In some parts of the world, gunshots are heard more often than in others. Sometimes in places where one shouldn’t be hearing gunshots. Places where response teams need to act fast to catch the person firing them. A team of researchers at Carnegie Mellon University have developed a system that can use smartphone video to locate the source of gunshots using machine learning.
The system is known as Video Event Reconstruction and Analysis (VERA) and can work with as little as three videos to accurately locate the position of a shooter.
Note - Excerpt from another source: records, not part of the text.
Lemma pres_deployment_dir L i : pres (I L) (deployment_dir i).
Proof. unfold deployment_dir. pres_auto. Qed.
Lemma pres_record_get L i : pres (I L) (record_get i).
Proof. apply pres_read. Qed.
Lemma pres_remaining L a b : pres (I L) (remaining a b).
Proof. unfold remaining. pres_auto. Qed.
Lemma pres_elapsed L a : pres (I L) (elapsed_since a).
Proof. unfold elapsed_since. pres_auto. Qed.
#[local] Hint Resolve pres_deployment_dir pres_record_get pres_remaining pres_elapsed
  : lifecycle.

Lemma pres_resolve_link L w b : pres (I L) (resolve_link w b).
Proof. unfold resolve_link, fail_lc. pres_auto. Qed.
Lemma pres_legacy_matches L i : pres (I L) (legacy_current_matches i).
Proof. unfold legacy_current_matches. pres_auto. Qed.
Lemma pres_unit_compatibility L a b : pres (I L) (validate_unit_compatibility a b).
Proof. unfold validate_unit_compatibility. pres_auto. Qed.
#[local] Hint Resolve pres_resolve_link pres_legacy_matches pres_unit_compatibility
  : lifecycle.

(** Learning: a step whose success adds facts. *)
Lemma pres_bind_learn {A B} L K (m : M A) (f : A → M B) :
  triple (I L) m (λ a, I (K a ++ L)) (I L) →
  (∀ a, pres (I (K a ++ L)) (f a)) → pres (I L) (m ≫= f).
Proof.
  intros Hm Hf. eapply pres_bind_triple; [done|]. intros a s Hs.
  pose proof (li_weaken L (K a ++ L) _ (sub_app_r _ _) (Hf a s Hs)).
  by destruct (f a s) as [[] ?].
Qed.

Lemma pres_weaken_pre {A} L L' (m : M A) :
  (∀ s, I L s → I L' s) → L ⊆ L' → pres (I L') m → pres (I L) m.
Proof. intros HL Hsub Hm s Hs. eapply li_weaken, Hm, HL; done. Qed.

Lemma pres_framed_ex {A} L (m : M A) : framed m → pres (I L) m.
Proof. apply pres_framed, li_frame. Qed.

(** Executor calls. *)
Lemma triple_logged {A} L e (m : M A) :
  framed m → triple (I L) (logged e m) (λ _, I (learned_from_event e ++ L)) (I L).
Proof.
  intros Hm. unfold logged. eapply triple_bind.
  { eapply (proj1 (pres_triple _ _)), pres_framed_ex, Hm. }
  intros a s Hs. by apply li_log.
Qed.

Lemma triple_learn_pres {A} L K (m : M A) :
  triple (I L) m (λ a, I (K a ++ L)) (I L) → pres (I L) m.
Proof.
  intros Hm. apply pres_triple. eapply triple_conseq; [done|done| |done].
  intros a s. exact (li_weaken L (K a ++ L) s (sub_app_r _ _)).
Qed.

Lemma pres_logged {A} L e (m : M A) : framed m → pres (I L) (logged e m).
Proof. intros Hm. eapply (triple_learn_pres L (λ _, learned_from_event e)). by apply triple_logged. Qed.
#[local] Hint Resolve pres_logged frame_precheck frame_activate frame_commit frame_uncommit
  frame_deactivate frame_transition frame_verify frame_bridge frame_read_only : lifecycle.

Lemma pres_exec_precheck L i a b : pres (I L) (exec_precheck i a b).
Proof. unfold exec_precheck. pres_auto. Qed.
Lemma pres_exec_activate L i a b : pres (I L) (exec_activate i a b).
Proof. unfold exec_activate. pres_auto. Qed.
Lemma pres_exec_commit L i a b : pres (I L) (exec_commit i a b).
Proof. unfold exec_commit. pres_auto. Qed.
Lemma pres_exec_deactivate L i a b : pres (I L) (exec_deactivate i a b).
Proof. unfold exec_deactivate. pres_auto. Qed.
Lemma pres_exec_uncommit L a b : pres (I L) (exec_uncommit a b).
Proof. unfold exec_uncommit. pres_auto. Qed.
Lemma pres_prepare_transition L o i u a b n : pres (I L) (prepare_transition o i u a b n).
Proof. unfold prepare_transition. pres_auto. Qed.
Lemma pres_verify_target L i u x n : pres (I L) (verify_target i u x n).
Proof. unfold verify_target. pres_auto. Qed.
#[local] Hint Resolve pres_exec_precheck pres_exec_activate pres_exec_commit
  pres_exec_deactivate pres_exec_uncommit pres_prepare_transition pres_verify_target : lifecycle.

Lemma pres_verify_within L i u a b n : pres (I L) (verify_within i u a b n).
Proof. unfold verify_within. pres_auto. Qed.
#[local] Hint Resolve pres_verify_within : lifecycle.

(** A verification that returned is on the log. *)
Lemma learn_verify_within L i u a b n :
  triple (I L) (verify_within i u a b n) (λ _, I ([KLogged i] ++ L)) (I L).
Proof.
  unfold verify_within. eapply triple_bind; [apply pres_triple, pres_remaining|].
  intros x s Hs. unfold verify_target, deployment_dir, mbind, M_bind, lift.
  destruct (check_deployment_id i); [|done]. exact (triple_logged L (EVerify i) _ (frame_verify i u n x) s Hs).
Qed.

(** Records and files. *)
Lemma pres_upd_rec L kvs : "from_current" ∉ map fst kvs → pres (I L) (upd_rec kvs).
Proof. intros Hn. apply pres_modify. intros s. apply li_rec. by apply get_dupdate_notin. Qed.

Lemma pres_identity L : pres (I L) identity.
Proof. unfold identity. pres_auto. Qed.
#[local] Hint Resolve pres_identity : lifecycle.

Lemma pres_set_status L v : pres (I L) (set_status v).
Proof. apply pres_upd_rec. compute_done. Qed.
#[local] Hint Resolve pres_set_status : lifecycle.

Lemma pres_active L f : (∀ s, f s = set_active (st_active (f s)) s) → pres (I L) (durably f).
Proof. intros Hf. apply pres_durably; [apply li_ev|]. intros s Hs. rewrite Hf. by apply li_active. Qed.

Lemma pres_clear_active L : pres (I L) clear_active_image_link.
Proof. unfold clear_active_image_link. pres_auto. by apply pres_active. Qed.
Lemma pres_ensure_active L : pres (I L) ensure_active_image_link.
Proof. unfold ensure_active_image_link, fail_lc. pres_auto; by apply pres_active. Qed.
#[local] Hint Resolve pres_clear_active pres_ensure_active : lifecycle.

Lemma pres_atomic_link L w i :
  (w = Current → KVerified i ∈ L) → pres (I L) (atomic_link i w).
Proof.
  intros Hv. unfold atomic_link. pres_auto.
  apply pres_durably; [apply li_ev|]. intros s. by apply li_link.
Qed.

Lemma pres_clear_current L : pres (I L) (clear_link Current).
Proof.
  unfold clear_link. pres_auto. apply pres_durably; [apply li_ev|]. intros s. by apply li_clear.
Qed.

Lemma pres_activate_files L i : KVerified i ∈ L → pres (I L) (activate_files i).
Proof. intros Hv. unfold activate_files. pres_auto; by apply pres_atomic_link. Qed.

Lemma pres_ensure_failure_summary L t e : pres (I L) (ensure_failure_summary t e).
Proof.
  unfold ensure_failure_summary. pres_auto. apply pres_durably; [apply li_ev|].
  intros s. apply li_frame. by apply ex_frame_put_summary.
Qed.
#[local] Hint Resolve pres_clear_current pres_activate_files pres_ensure_failure_summary
  : lifecycle.
Lemma pres_safe_command L c : pres (Safe L) (run_command c).
Proof.
  destruct c; [apply pres_safe_install|apply pres_safe_activate..|apply pres_safe_rollback| |
    apply pres_safe_status|].
  2:{ apply pres_reconcile_recovery; [apply _|]. intros s t' r _ _.
      apply (pres_close_blocking t' Safe). }
  simpl. unfold verify_command, verify_current, with_lifecycle_lock, ensure_layout.
  do 3 (apply pres_bind; [pres_auto|intros _]).
  apply pres_bind; [apply pres_safe_reconcile|intros _]. apply pres_safe_verify_execute.
Qed.

(** ** Reachable states *)

(** What may happen on the host between two commands: everything but the
    deployments, the [current] link, the transaction records and the log. *)
Definition host_step (s s' : st) : Prop :=
  st_deployments s' = st_deployments s ∧ st_current s' = st_current s
  ∧ st_rec s' = st_rec s ∧ st_log s' = st_log s
  ∧ ∀ t, tx_lookup s' t "record.json" = tx_lookup s t "record.json".

(** A host on which no lifecycle command has run: it may run a legacy release,
    and hold installed deployments that were never verified. *)
Definition fresh_host (s : st) : Prop :=
  (∀ i, ¬ verified s i) ∧ (∀ i, st_current s ≠ LTo (dep_dir i))
  ∧ st_tx s = ∅ ∧ st_rec s = [].

(** The states that commands reach; a command may return, fail or be killed
    at any event. *)
Inductive reachable : st → Prop :=
  | reach_start s : fresh_host s → reachable s
  | reach_command s c : reachable s → reachable (run_command c s).2
  | reach_host s s' : reachable s → host_step s s' → reachable s'.

Lemma reachable_safe s : reachable s → Safe [] s.
Proof.
  induction 1 as [s (Hv & Hc & Ht & Hr)|s c _ IH|s s' _ IH (Hd & Hc & Hr & Hl & Ht)].
  - split.
    + intros i Hi. by destruct (Hc i).
    + intros p. by rewrite Hr.
    + intros t r. unfold tx_lookup. rewrite Ht, lookup_empty. done.
    + intros i Hi. by destruct (Hv i).
    + apply Forall_nil_2.
  - by apply pres_safe_command.
  - revert IH. apply safe_same; [done|..].
    + intros i. rewrite Hc. by left.
    + intros p. rewrite Hr. by left.
    + intros t r. rewrite Ht. by left.
Qed.
End system.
As demonstrated in the video above of the 2017 shootings in Las Vegas that killed 58 people and wounded 413, it was able to accurately determine the shooter’s location to be the north wing of the Mandalay Bay hotel.
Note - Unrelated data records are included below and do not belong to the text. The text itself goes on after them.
(** ** A failed recovery blocks *)

Lemma scan_pending_blocked s ts t r :
  at_most_one_open s → disk_record s t r → has_status r BLOCKING_TRANSACTION_STATES →
  t ∈ ts → ∃ e, scan_pending s ts = Raise e.
Proof.
  intros Hone Hd Hb. induction ts as [|t' ts IH]; intros Hin; [by apply not_elem_of_nil in Hin|].
  cbn [scan_pending].
  destruct (load_json_object _ _ _) as [r'|e] eqn:Hl; [|by eexists].
  apply load_json_ok in Hl. cbn [mbind res_bind].
  destruct (in_str_set (get r' "status") BLOCKING_TRANSACTION_STATES) as [[]|e] eqn:Hbl;
    [by eexists| |by eexists]. cbn [mbind res_bind].
  apply elem_of_cons in Hin as [->|Hin].
  { unfold disk_record, record_on_disk, has_status in *. simplify_eq. congruence. }
  destruct (in_str_set (get r' "status") INCOMPLETE_TRANSACTION_STATES) as [[]|e] eqn:Hin';
    [|by apply IH|by eexists].
  assert (t' = t) as ->.
  { apply Hone; [exists r'|exists r]; (split; [done|]); [by left|by right]. }
  unfold disk_record, record_on_disk, has_status in *. simplify_eq. congruence.
Qed.

Lemma locked_blocked {A} (k : M A) s t r :
  at_most_one_open s → disk_record s t r → has_status r BLOCKING_TRANSACTION_STATES →
  is_ret (with_lifecycle_lock (ensure_layout;; reconcile_pending;; k) s) = false
  ∧ only_events s (with_lifecycle_lock (ensure_layout;; reconcile_pending;; k) s).2.
Proof.
  intros Hone Hd Hb. unfold with_lifecycle_lock, ensure_layout, reconcile_pending, mbind, M_bind.
  unfold tick. destruct (fault_at (st_ev s)); [|split; [done|exists (S (st_ev s)); reflexivity]..].
  cbv beta iota. destruct (fault_at (st_ev (set_ev S s))); [|split; [done|exists (S (S (st_ev s))); reflexivity]..].
  destruct (scan_pending_blocked (set_ev S (set_ev S s))
    (record_transactions (set_ev S (set_ev S s))) t r) as [e He]; [done..| |].
  { apply open_in_transactions. exists r. split; [done|]. by right. }
  unfold lift. rewrite He. split; [done|]. exists (S (S (st_ev s))). reflexivity.
Qed.

Lemma command_blocked c s t r :
  reconciles c = true →
  at_most_one_open s → disk_record s t r → has_status r BLOCKING_TRANSACTION_STATES →
  is_ret (run_command c s) = false ∧ only_events s (run_command c s).2.
Proof.
  intros Hc Hone Hd Hb. destruct c; try (by eapply locked_blocked); [done| |done].
  simpl. unfold verify_command, verify_current, require_not, guard_lc, mbind at 1, M_bind at 1.
  rewrite andb_false_r. by eapply locked_blocked.
Qed.
End closure2.

(** ** Properties *)

(** C3: in every reachable state at most one transaction is open, and a
    command that reconciles first (every one but the installation and the
    closure of a failed recovery) and returns normally leaves none. *)
Theorem one_open_transaction `{Runtime, LifecycleExecutor, !ExecutorContract _} s :
  reachable s →
  at_most_one_open s
  ∧ ∀ c r s', reconciles c = true → run_command c s = (ORet r, s') → none_open [] s'.
Proof.
  intros Hs%reachable_at_most_one. split; [done|]. intros c r s' Hc Hrun.
  pose proof (command_closes c Hc s Hs) as Hcl. by rewrite Hrun in Hcl.
Qed.

(** C4: once a recovery has failed, every command but the installation and the
    closure of the failed recovery refuses to run: it does not return, and it changes nothing on the host (only the
    number of events has advanced). *)
Theorem recovery_failure_blocks `{Runtime, LifecycleExecutor, !ExecutorContract _} s t r c :
  reachable s → disk_record s t r → get r "status" = PStr "recovery_failed" →
  reconciles c = true →
  is_ret (run_command c s) = false ∧ only_events s (run_command c s).2.
Proof.
  intros Hs%reachable_at_most_one Hd Hr Hc. eapply command_blocked; [done..|].
  unfold has_status, in_str_set. by rewrite Hr.
Qed.

Section samples.
#[local] Existing Instance sample_runtime.

Lemma one_open_transaction_witness :
  at_most_one_open sample_deployed
  ∧ none_open [] (@run_command sample_runtime sample_executor CmdStatus sample_deployed).2.
Proof.
  destruct (@one_open_transaction sample_runtime sample_executor sample_contract sample_deployed)
    as [Ho Hc].
  - exact sample_deployed_reachable.
  - split; [exact Ho|].
    apply (Hc CmdStatus (returned [] (@run_command sample_runtime sample_executor CmdStatus sample_deployed))).
    + reflexivity.
    + apply returned_eta. vm_compute. reflexivity.
Defined.

#[local] Existing Instance failing_executor.
#[local] Existing Instance failing_contract.

Definition record_at (s : st) (t : string) : pydict :=
  match tx_lookup s t "record.json" with Some (NFile (CJson (PDict r))) => r | _ => [] end.

(** A first deployment whose verification fails and whose stop fails too. *)
Definition sample_blocked : st :=
  (run_command (CmdDeploy (sample_id "v3.6.7" "A"))
     (run_command (CmdInstall (sample_inputs "v3.6.7" "A")) sample_host).2).2.
Definition sample_blocked_tx : string := default "" (head (record_transactions sample_blocked)).

Lemma recovery_failure_blocks_witness :
  is_ret (run_command CmdRollback sample_blocked) = false
  ∧ only_events sample_blocked (run_command CmdRollback sample_blocked).2.
Proof.
  apply (recovery_failure_blocks sample_blocked sample_blocked_tx
           (record_at sample_blocked sample_blocked_tx) CmdRollback).
  - do 2 apply reach_command. apply reach_start, sample_host_fresh.
  - vm_compute. reflexivity.
  - vm_compute. reflexivity.
  - reflexivity.
Defined.
End samples.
The system works by estimating the distance between the gunshot and the camera. It does this by using the time difference between the sound of the gunshot’s muzzle blast and the shockwave hitting the phone’s microphone. With multiple simultaneous recordings from different vantage points and AI learning technology to synchronise them together, they can triangulate where the source of the sound is.
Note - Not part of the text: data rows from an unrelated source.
Lemma required_current_ret s cur s' :
  required_current s = (ORet cur, s') →
  st_current s = LTo (dep_dir cur) ∧ DEPLOYMENT_ID_RE cur = true
  ∧ is_ok (record_of s cur) = true ∧ s' = s.
Proof.
  unfold required_current. rewrite bind_ret. intros ([c|] & s1 & Hl & Hr); [|done].
  apply mret_ret in Hr as [-> ->]. unfold resolve_link in Hl.
  apply bind_ret in Hl as (l & s2 & [-> ->]%gets_ret & Hl). simpl in Hl.
  destruct (st_current s) as [| |target] eqn:Hc; [done..|].
  destruct (relative_to _ _) as [name|] eqn:Hrel; [|done].
  apply bind_ret in Hl as ([] & s3 & [Hid ->]%require_ret & Hl).
  apply bind_ret in Hl as (r & s4 & [Hrec ->]%lift_ret & [[= ->] ->]%mret_ret).
  apply negb_false_iff in Hid. split_and!; [|done|by rewrite Hrec|done].
  f_equal. apply relative_to_spec; [done|]. by intros ->.
Qed.

Lemma check_recovered_ret t r s cur s' :
  check_recovered t r s = (ORet cur, s') →
  s' = s ∧ st_current s = LTo (dep_dir cur) ∧ get r "from_current" = PStr cur
  ∧ get r "transaction_id" = PStr t
  ∧ ∃ d, record_of s cur = Ok d ∧ get d "status" = PStr "verified".
Proof.
  unfold check_recovered. intros Hr.
  apply bind_ret in Hr as ([] & s1 & [Hbad ->]%require_ret & Hr).
  apply bind_ret in Hr as (c & s2 & (Hc & _ & _ & ->)%required_current_ret & Hr).
  apply bind_ret in Hr as ([] & s3 & [Hf ->]%require_ret & Hr).
  apply bind_ret in Hr as (d & s4 & [Hd ->]%lift_ret & Hr).
  apply bind_ret in Hr as ([] & s5 & [Hv ->]%require_ret & Hr).
  apply bind_ret in Hr as (a & s6 & [-> ->]%gets_ret & Hr).
  apply bind_ret in Hr as ([] & s7 & [_ ->]%require_ret & [-> ->]%mret_ret).
  unfold ne in *. bool_split. split_and!; [done|done|by apply py_eqb_str..|].
  exists d. split; [done|by apply py_eqb_str].
Qed.

(** The record the closure writes. *)
Lemma complete_ret t r c e summary s x s' :
  complete_recovery_reconcile t r c e summary s = (ORet x, s') →
  ∃ r', disk_record s' t r' ∧ get r' "status" = PStr "recovery_reconciled"
        ∧ get r' "current" = PStr c ∧ get r' "reconciled_from_status" = PStr "recovery_failed"
        ∧ ∀ k v, get summary k = v → k ∉ ["reconcile_summary"; "record_sha256"] → get x k = v.
Proof.
  unfold complete_recovery_reconcile. intros Hr.
  apply bind_ret in Hr as (rt & s1 & [_ ->]%lift_ret & Hr).
  apply bind_ret in Hr as (vf & s2 & [_ ->]%lift_ret & Hr).
  apply bind_ret in Hr as (rr & s3 & Href & Hr).
  apply bind_ret in Hr as ([] & s4 & Hm%modify_ret & Hr).
  apply bind_ret in Hr as (at_ & s5 & _ & Hr). apply bind_ret in Hr as (sha & s6 & [_ ->]%lift_ret & Hr).
  apply bind_ret in Hr as ([] & s7 & Hu%modify_ret & Hr).
  apply bind_ret in Hr as ([] & s8 & Hw & Hr).
  apply write_transaction_record_ret in Hw as (n & r' & -> & Hr').
  apply bind_ret in Hr as (h & s9 & Hh & [-> ->]%mret_ret).
  apply readonly_ret_events in Hh as [m ->]; [|apply readonly_sha256].
  exists r'. rewrite !Hr' by compute_done. subst s7. cbn [st_rec set_rec].
  split_and!.
  - unfold disk_record, record_on_disk. apply tx_lookup_put_eq.
  - apply get_dupdate_head. compute_done.
  - match goal with |- get (dupdate ?d ?l) "current" = _ =>
      apply (get_dupdate_mid d (take 5 l) "current" _ (drop 6 l)); compute_done end.
  - match goal with |- get (dupdate ?d ?l) _ = _ =>
      apply (get_dupdate_mid d (take 3 l) _ _ (drop 4 l)); compute_done end.
  - intros k v Hk Hn. by rewrite get_dupdate_notin.
Qed.

Lemma close_recovered_ret t r c p b s x s' :
  close_recovered t r c p b s = (ORet x, s') →
  ∃ r', disk_record s' t r' ∧ get r' "status" = PStr "recovery_reconciled"
        ∧ get r' "current" = PStr c ∧ get r' "reconciled_from_status" = PStr "recovery_failed".
Proof.
  unfold close_recovered. intros Hr.
  apply bind_ret in Hr as (h & s1 & _ & Hr). apply bind_ret in Hr as (e & s2 & _ & Hr).
  apply bind_ret in Hr as (f & s3 & _ & Hr). destruct (exists_or_link f).
  - apply bind_ret in Hr as (sm & s4 & _ & Hr).
    apply complete_ret in Hr as (r' & ? & ? & ? & ? & _). by exists r'.
  - apply bind_ret in Hr as (a & s4 & _ & Hr). apply bind_ret in Hr as ([] & s5 & _ & Hr).
    apply bind_ret in Hr as ([] & s6 & _ & Hr). apply bind_ret in Hr as (g & s7 & _ & Hr).
    apply bind_ret in Hr as (rt & s8 & _ & Hr). apply bind_ret in Hr as (vf & s9 & _ & Hr).
    cbv zeta in Hr. apply bind_ret in Hr as ([] & s10 & _ & Hr).
    apply complete_ret in Hr as (r' & ? & ? & ? & ? & _). by exists r'.
Qed.

(** The prefix of the command: the lock, the layout and the requested record. *)
Lemma reconcile_recovery_ret t p b s x s' :
  reconcile_recovery t p b s = (ORet x, s') →
  ∃ s1, only_events s s1 ∧
    ((∃ r, disk_record s1 t r ∧ get r "status" = PStr "recovery_reconciled"
           ∧ resume_completed_recovery_reconcile t r p b s1 = (ORet x, s'))
     ∨ reconcile_blocking t p b s1 = (ORet x, s')).
Proof.
  unfold reconcile_recovery, with_lifecycle_lock, ensure_layout. intros Hr.
  apply bind_ret in Hr as ([] & s1 & [_ ->]%require_ret & Hr).
  apply bind_ret in Hr as ([] & s2 & ->%tick_ret & Hr).
  apply bind_ret in Hr as ([] & s3 & ->%tick_ret & Hr).
  apply bind_ret in Hr as (o & s4 & Hreq & Hr). exists s4. split.
  { apply readonly_ret_events in Hreq as [n ->]; [|apply readonly_requested]. by exists n. }
  destruct o as [r|]; [|by right]. apply requested_some in Hreq as [Hd ->].
  destruct (py_eqb _ _) eqn:Hst; [|by right]. left. exists r.
  split_and!; [done|by apply py_eqb_str|done].
Qed.

Lemma reconcile_blocking_ret t p b s x s' :
  reconcile_blocking t p b s = (ORet x, s') →
  ∃ r, disk_record s t r ∧ get r "status" = PStr "recovery_failed"
       ∧ close_blocking t r p b s = (ORet x, s').
Proof.
  unfold reconcile_blocking, blocking_recovery_transactions. intros Hr.
  apply bind_ret in Hr as (l & s1 & [Hl ->]%lift_ret & Hr).
  destruct l as [|[t' r] [|]]; [done| |done].
  apply bind_ret in Hr as ([] & s2 & [Ht ->]%require_ret & Hr).
  apply negb_false_iff, String.eqb_eq in Ht as ->.
  destruct (blocking_among_disk _ _ t r _ Hl) as (Hd & Hst & _); [by left|].
  exists r. split_and!; [done|by apply blocking_status|done].
Qed.
End returned.

(** ** The evidence that was accepted *)

Section evidence.
Context `{Runtime, LifecycleExecutor}.

Lemma load_tx_ret t name label s d s' :
  load_evidence (TxFile t name) label s = (ORet d, s') →
  record_on_disk (tx_lookup s t name) d ∧ s' = s.
Proof.
  unfold load_evidence. rewrite bind_ret. intros (n & s1 & [-> ->]%gets_ret & Hl).
  apply lift_ret in Hl as [Hl ->]. by apply load_json_ok in Hl.
Qed.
The results from VERA aren’t as instant as those using elaborate microphone arrays often used by law enforcement or military to locate shooters quickly, and its accuracy will depend on how many phone cameras are shooting at the same time.
Right now, though, they say it’ll most likely be used for after the fact forensics, given its current speed and technical limitations. But in a rapidly unfolding situation in a populated area, this could be a valuable tool to help locate a shooter until more advanced technological help arrives.